RECORDS PROVIDED:
Lemma core_topic_head_proto h :
  valid_part (topic_str (th_topic h)) → NodeId_valid (th_origin h) →
  core_topic_head (proto_topic_head h) = Ok h.
Proof.
  intros Ht Ho. unfold core_topic_head, proto_topic_head. cbn [pth_origin pth_topic pth_head_id fmap option_fmap option_map].
  rewrite (proj2 (core_node_ok _ _) (conj eq_refl (or_intror Ho))). cbn.
  rewrite (proj2 (Topic_new_ok _ _) (conj Ht eq_refl)). by destruct h as [[t] o n].
Qed.

Section pass.
Context {DB : Type} {ST : MsgbusStore DB} {JT : Json TombstoneRange} {SR : StoreRefinement DB}.
Context (status_text : Status → string) (e : Env) (Hnf : no_faults e).
Context (a0 b : AbsStore) (Hwfb : wf b) (Hsv : servable b).

Implicit Types (a : AbsStore) (s : MsgbusGrpcService DB).

(** The store calls of a pass in a state. *)
Inductive pass_call a : ∀ A, StoreOp A → Prop :=
| PassHead t o : pass_call a _ (OpGetHead t o)
| PassPut k m : log_of b k !! length (log_of a k) = Some m → pass_call a _ (OpPutReplicated m)
| PassDelete o m tr : m ∈ log_of b (DELETE_TOPIC, o) → sm_deleted m = false →
    from_slice (sm_payload m) = Ok tr →
    pass_call a _ (OpTombstone (tr_topic tr) (tr_origin tr) (tr_from_head_id tr) (tr_to_head_id tr))
| PassRecord st : pass_call a _ (OpRecord st).

(** The states a pass goes through: nothing of [a0] is lost, every entry is one
    of [a0] or [b], and every deletion and tombstone is one of [a0], a deletion of
    [b], or asked for by a marker of [b]. *)
Record between a : Prop := {
  bt_le : store_le a0 a;
  bt_len : ∀ k, (length (log_of a k) ≤ Nat.max (length (log_of a0 k)) (length (log_of b k)))%nat;
  bt_entry : ∀ k i m', log_of a k !! i = Some m' →
    ∃ m, (log_of a0 k !! i = Some m ∨ log_of b k !! i = Some m) ∧ entry_le m m';
  bt_deleted : ∀ k n, deleted_at a k n →
    deleted_at a0 k n ∨ covered (tombs_of a0 k) n = true ∨ deleted_at b k n ∨ marked_by b k n;
  bt_tombs : ∀ k n, covered (tombs_of a k) n = true → covered (tombs_of a0 k) n = true ∨ marked_by b k n;
}.

Lemma between_refl : between a0.
Proof. split; [done|lia| |tauto|tauto]. intros k i m Hm. exists m. by split; [left|]. Qed.

Context (Hlim : ∀ A op a, between a → pass_call a A op → ¬ limited e A op a).

Lemma between_same a a' :
  between a → (∀ k', log_of a' k' = log_of a k') → (∀ k', tombs_of a' k' = tombs_of a k') → between a'.
Proof.
  intros [L N E D T] Hl Ht. split.
  - intros k'. rewrite Hl, Ht. apply L.
  - intros k'. rewrite Hl. apply N.
  - intros k' i m. rewrite Hl. apply E.
  - intros k' n (m & Hm & H). rewrite Hl in Hm. apply D. by exists m.
  - intros k' n. rewrite Ht. apply T.
Qed.

(** Recording a success changes no log. *)
Lemma success_same peer t o local remote synced a s :
  rep a (store s) → between a → (is_Some t ↔ is_Some o) →
  wp e (record_peer_sync_success peer t o local remote synced) (λ r s', r = Ok tt ∧
    published s' = published s ∧ ∃ a', rep a' (store s') ∧ store_le a a' ∧
      (∀ k, length (log_of a' k) = length (log_of a k)) ∧ between a' ∧
      recorded peer t o local remote synced a') s.
Proof.
  intros Hrep Hbt Hto. unfold record_peer_sync_success.
  apply wp_bind, wp_now_ms. intros c _. apply wp_bind, wp_now_ms. intros d _.
  apply (wp_db_ok e Hnf (OpRecord _) _ a); [done|by apply Hlim; [|constructor]|done|].
  intros r a' db' [-> ->] Hrep'. split; [done|]. split; [done|]. eexists. split; [exact Hrep'|].
  split; [done|]. split; [done|]. split; [by eapply between_same|].
  eexists. split; [apply lookup_insert_eq|]. done.
Qed.

Section pull.
Context (peer : PeerSpec) (head : TopicHead).
Let k := key_of (th_topic head) (th_origin head).
Context (Hl : remote_log head (log_of b k)).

TASK DIRECTIONS:
Check each line in the data for the word "local", then report only how many lines contain it.

ANSWER TO THIS PROBLEM:
3